Activity
Search the listing below, and show each line that includes the word "Ascii".

Records supplied
Lemma compare_digit (r1 r2 : N) :
  (r1 < 10)%N → (r2 < 10)%N →
  Ascii.compare (pretty_N_char r1) (pretty_N_char r2) = (r1 ?= r2)%N.
Proof.
  intros H1 H2. unfold Ascii.compare.
  destruct (pretty_N_char_digit r1 H1) as (_ & _ & ->).
  destruct (pretty_N_char_digit r2 H2) as (_ & _ & ->).
  destruct (N.compare_spec r1 r2) as [->|H|H].
  - apply N.compare_refl.
  - apply N.compare_lt_iff. lia.
  - apply N.compare_gt_iff. lia.
Qed.

(** Decimal forms of the same length compare as the numbers do. *)
Lemma compare_go (x y : N) s t :
  String.length s = String.length t →
  String.length (pretty_N_go x s) = String.length (pretty_N_go y t) →
  String.compare (pretty_N_go x s) (pretty_N_go y t)
  = match (x ?= y)%N with Eq => String.compare s t | o => o end.
Proof.
  revert y s t. induction (N.lt_wf_0 x) as [x _ IH]; intros y s t Hst Hlen.
  destruct (N.eq_0_gt_0_cases x) as [->|Hx],
           (N.eq_0_gt_0_cases y) as [->|Hy].
  - done.
  - pose proof (length_go_lt y t Hy). rewrite pretty_N_go_0 in Hlen. lia.
  - pose proof (length_go_lt x s Hx). rewrite pretty_N_go_0 in Hlen. lia.
  - rewrite pretty_N_go_step in Hlen |- * by done.
    rewrite (pretty_N_go_step y) in Hlen |- * by done.
    rewrite IH; [|by apply N.div_lt|simpl; lia|done].
    simpl String.compare.
    rewrite compare_digit by by apply N.mod_lt.
    rewrite compare_lexicographic by by apply N.mod_lt.
    by rewrite <- !N.div_mod by done.
Qed.

Lemma compare_pretty_N (x y : N) :
  String.length (pretty x) = String.length (pretty y) →
  String.compare (pretty x) (pretty y) = (x ?= y)%N.
Proof.
  rewrite !pretty_N_unfold. intros Hlen.
  rewrite compare_go by done. simpl String.compare.
  rewrite compare_digit by by apply N.mod_lt.
  replace (match (x `mod` 10 ?= y `mod` 10)%N with
           | Eq => Eq | Lt => Lt | Gt => Gt end)
    with (match (x `mod` 10 ?= y `mod` 10)%N with Eq => Eq | o => o end)
    by by destruct (_ ?= _)%N.
  rewrite compare_lexicographic by by apply N.mod_lt.
  rewrite <- !N.div_mod by done. by destruct (x ?= y)%N.
Qed.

Answer space
  Ascii.compare (pretty_N_char r1) (pretty_N_char r2) = (r1 ?= r2)%N.
  intros H1 H2. unfold Ascii.compare.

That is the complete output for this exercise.